**SUPPLIED ENTRIES**
(** C7, amended.  An [invoke] payload with members [function], [id] and
    [param]: the native handler is called for the function, with the id
    and with the parameter, the string ['undefined'] replaced by [None];
    the statement then injected assigns, on the script side, the string
    [str(r)] of the value [r] it returned.  That is [r] itself when [r] is
    a string; for [None], a boolean or a number it is the text Python
    prints ([None], [True], [False], the digits), a string and not the
    value. *)
Theorem invoke_returns_str_of_value (self : addr) (v : BrowserView) (title : string)
    (d : list (string * pyval)) (f id p : pyval) (r : retval) (w w' : World) :
  views w !! self = Some v ->
  json_loads title = Ok (PyDict d) ->
  dict_get "type" d = Some (PyStr "invoke") ->
  dict_get "function" d = Some f ->
  dict_get "id" d = Some id ->
  dict_get "param" d = Some p ->
  run (js_bridge_call (pywebview_window v) f (if py_eq_str p "undefined" then PyNone else p) id) w
  = Done r w' ->
  let code := return_val_statement (escape_string (py_str r)) in
  run (on_title_change self (Some title)) w
  = Done tt (add_trace [E_run_javascript self code None] w')
  /\ js_return_val code = Some (JsStr (py_str r))
  /\ match r with
     | RStr s => js_return_val code = js_of r
     | RNone => js_return_val code = Some (JsStr "None")
     | RBool b => js_return_val code = Some (JsStr (if b then "True" else "False"))
     | RInt z => js_return_val code = Some (JsStr (str_of_Z z))
     | ROther text => js_return_val code = Some (JsStr text)
     end.
Proof.
  intros Hv Hj Ht Hf Hi Hp Hcall code. subst code.
  split; [| split; [apply js_return_val_escape |]].
  - unfold on_title_change. simpl. rewrite Hj. simpl. rewrite Ht, Hf, Hi, Hp. simpl.
    rewrite Hv. simpl. unfold JSBridge_call.
    rewrite run_try_clauses, run_bind, Hcall. reflexivity.
  - rewrite js_return_val_escape. destruct r as [| [|] | z | s | text]; reflexivity.
Qed.

(** *** Teardown *)

Lemma release_all_trace (l : list js_entry) (w : World) :
  trace (release_all l w) = trace w ++ (E_release <$> (semaphore <$> l)).
Proof.
  revert w. induction l as [| e l IH]; intros w; simpl.
  - now rewrite app_nil_r.
  - rewrite IH. simpl. now rewrite <- app_assoc.
Qed.

Lemma release_all_frame (l : list js_entry) (w : World) :
  instances (release_all l w) = instances w
  /\ views (release_all l w) = views w
  /\ sessions (release_all l w) = sessions w
  /\ windows (release_all l w) = windows w
  /\ main_level (release_all l w) = main_level w
  /\ quitting (release_all l w) = quitting w
  /\ idle (release_all l w) = idle w.
Proof.
  revert w. induction l as [| e l IH]; intros w; simpl; [repeat split |].
  apply (IH (release_one w e)).
Qed.

(** Every release adds a permit: a semaphore gains one permit for each
    entry that holds it. *)
Lemma release_all_sem_value (l : list js_entry) (w : World) (sem : addr) :
  sem_value (release_all l w) sem
  = sem_value w sem + length (filter (fun e => semaphore e = sem) l).
Proof.
  revert w. induction l as [| e l IH]; intros w; simpl; [lia |].
  rewrite IH.
  unfold sem_value at 1, release_one. simpl.
  rewrite filter_cons. destruct (decide (semaphore e = sem)) as [-> | Hne].
  - rewrite lookup_insert_eq. simpl. unfold sem_value. lia.
  - rewrite lookup_insert_ne by done. fold (sem_value w sem). simpl. lia.
Qed.

Lemma close_window_runs (self : addr) (v : BrowserView) (w : World) :
  views w !! self = Some v ->
  exists k,
    run (close_window self) w = Pumping k (closing_state v w)
    /\ forall (w2 : World) (v2 : BrowserView) (a : addr),
         views w2 !! self = Some v2 ->
         instances w2 !! uid v2 = Some a ->
         run k w2 = Done tt (closed_state self v2 w2).
Proof.
  intros Hv. eexists. split.
  - unfold close_window. simpl. rewrite Hv. simpl.
    rewrite run_release_loop. reflexivity.
  - intros w2 v2 a Hv2 Hi. simpl.
    rewrite lookup_alter_eq, Hv2. simpl. rewrite Hi. simpl.
    unfold closed_state.
    destruct (bool_decide (pywebview_window v2 ∈ windows w2)); simpl;
      destruct (bool_decide (delete (uid v2) (instances w2) = ∅)); reflexivity.
Qed.

Lemma closed_state_frame (self : addr) (v : BrowserView) (w : World) :
  views (closed_state self v w) = alter set_destroyed self (views w)
  /\ sems (closed_state self v w) = sems w
  /\ main_level (closed_state self v w) = main_level w
  /\ idle (closed_state self v w) = idle w
  /\ instances (closed_state self v w) = delete (uid v) (instances w)
  /\ sessions (closed_state self v w)
     = alter (set_signal Closed true) (pywebview_window v) (sessions w)
  /\ windows (closed_state self v w)
     = (if bool_decide (pywebview_window v ∈ windows w)
        then list_remove (pywebview_window v) (windows w) else windows w)
  /\ trace (closed_state self v w) = trace w ++ steps_after_pump self v w.
Proof.
  unfold closed_state, steps_after_pump.
  destruct (bool_decide (pywebview_window v ∈ windows w)); simpl;
    destruct (bool_decide (delete (uid v) (instances w) = ∅)); simpl;
    repeat split; now rewrite <- ?app_assoc.
Qed.


(** *** Close requests *)

(** What [__init__] leaves: a new view, registered under the window's
    uid, whose [delete-event] handler follows [confirm_close]. *)
Lemma BrowserView_init_connects (window : addr) (win : Window) (bridge_uid default_html : string)
    (w : World) :
  sessions w !! window = Some win ->
  exists self w1 v,
    run (BrowserView_init window bridge_uid default_html) w = Done self w1
    /\ views w !! self = None
    /\ views w1 !! self = Some v
    /\ instances w1 !! window_uid win = Some self
    /\ uid v = window_uid win
    /\ pywebview_window v = window
    /\ js_results v = ∅
    /\ delete_event v = Some (if confirm_close win then H_on_destroy else H_close_window).
Proof.
  intros Hw. unfold BrowserView_init. simpl. rewrite Hw. simpl.
  set (self := fresh (dom (views w))).
  assert (Hfresh : views w !! self = None).
  { apply not_elem_of_dom. apply is_fresh. }
  exists self.
  destruct (confirm_close win), (real_url win), (negb (String.eqb (html win) "")),
    (fullscreen win); simpl;
    rewrite ?lookup_alter_eq, ?lookup_insert_eq; simpl;
    rewrite ?lookup_alter_eq, ?lookup_insert_eq; simpl;
    (eexists; eexists; split; [reflexivity |]); simpl;
    rewrite ?lookup_alter_eq, ?lookup_insert_eq; simpl;
    rewrite ?lookup_alter_eq, ?lookup_insert_eq; simpl;
    repeat split; auto.
Qed.

Lemma run_emit_delete_event (self : addr) (v : BrowserView) (u : UserInput) (w : World) :
  views w !! self = Some v ->
  run (emit_delete_event self u) w
  = run (match delete_event v with
         | Some H_on_destroy => on_destroy self u ;; Ret tt
         | Some H_close_window => close_window self
         | None => update_view self set_destroyed ;; log (E_window_destroy self)
         end) w.
Proof.
  intros Hv. unfold emit_delete_event, the_view, get. cbn [bind run]. now rewrite Hv.
Qed.

(** C5.  A view built by [__init__] for a window: when [confirm_close]
    is unset, a close request is teardown itself; when it is set, the
    OK/Cancel prompt is shown, then teardown runs if the user accepts
    (the prompt is destroyed once teardown is over), and on any other
    answer the prompt is destroyed and nothing else happens: no signal is
    set, [instances], the views and the windows are as before. *)
Theorem close_request_policy (window : addr) (win : Window) (bridge_uid default_html : string)
    (w0 : World) :
  sessions w0 !! window = Some win ->
  exists self w1 v,
    run (BrowserView_init window bridge_uid default_html) w0 = Done self w1
    /\ views w1 !! self = Some v
    /\ forall (w : World) (v' : BrowserView) (u : UserInput),
         views w !! self = Some v' ->
         delete_event v' = delete_event v ->
         let prompt := E_message_dialog self (Z.land MODAL DESTROY_WITH_PARENT)
                         "global.quitConfirmation" in
         if confirm_close win then
           if response u is RESPONSE_OK then
             exists k k',
               run (close_window self) (add_trace [prompt] w)
               = Pumping k (closing_state v' (add_trace [prompt] w))
               /\ run (emit_delete_event self u) w
                  = Pumping k' (closing_state v' (add_trace [prompt] w))
               /\ forall w2 w3, run k w2 = Done tt w3 ->
                                run k' w2 = Done tt (add_trace [E_dialog_destroy] w3)
           else
             exists w',
               run (emit_delete_event self u) w = Done tt w'
               /\ w' = add_trace [prompt; E_dialog_destroy] w
               /\ sessions w' = sessions w
               /\ instances w' = instances w
               /\ views w' = views w
               /\ windows w' = windows w
         else
           run (emit_delete_event self u) w = run (close_window self) w.
Proof.
  intros Hw.
  destruct (BrowserView_init_connects window win bridge_uid default_html w0 Hw)
    as (self & w1 & v & Hrun & _ & Hv & _ & _ & _ & _ & Hd).
  exists self, w1, v. split; [exact Hrun |]. split; [exact Hv |].
  intros w v' u Hv' Heq prompt. rewrite Hd in Heq.
  destruct (confirm_close win).
  - destruct (response u) eqn:Hr.
    + destruct (close_window_runs self v' (add_trace [prompt] w)) as (k & Hk & _);
        [exact Hv' |].
      exists k. eexists. split; [exact Hk |]. split.
      * rewrite (run_emit_delete_event self v' u w Hv'), Heq. unfold on_destroy.
        rewrite Hr. cbn [run bind log modify]. fold prompt.
        rewrite !run_bind, Hk. reflexivity.
      * intros w2 w3 Hk2. rewrite !run_bind, Hk2. reflexivity.
    + eexists. split; [| repeat split].
      rewrite (run_emit_delete_event self v' u w Hv'), Heq. unfold on_destroy.
      rewrite Hr. simpl. unfold add_trace. simpl. now rewrite <- app_assoc.
    + eexists. split; [| repeat split].
      rewrite (run_emit_delete_event self v' u w Hv'), Heq. unfold on_destroy.
      rewrite Hr. simpl. unfold add_trace. simpl. now rewrite <- app_assoc.
  - now rewrite (run_emit_delete_event self v' u w Hv'), Heq.
Qed.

**WHAT THE TASK ASKS**
From the listing above, output exactly the run of lines that starts with the line containing "window: when [confirm_close]" and ends with the line containing "sessions w0 !! window = Some win ->".

**EXERCISE RESPONSE**
(** C5.  A view built by [__init__] for a window: when [confirm_close]
    is unset, a close request is teardown itself; when it is set, the
    OK/Cancel prompt is shown, then teardown runs if the user accepts
    (the prompt is destroyed once teardown is over), and on any other
    answer the prompt is destroyed and nothing else happens: no signal is
    set, [instances], the views and the windows are as before. *)
Theorem close_request_policy (window : addr) (win : Window) (bridge_uid default_html : string)
    (w0 : World) :
  sessions w0 !! window = Some win ->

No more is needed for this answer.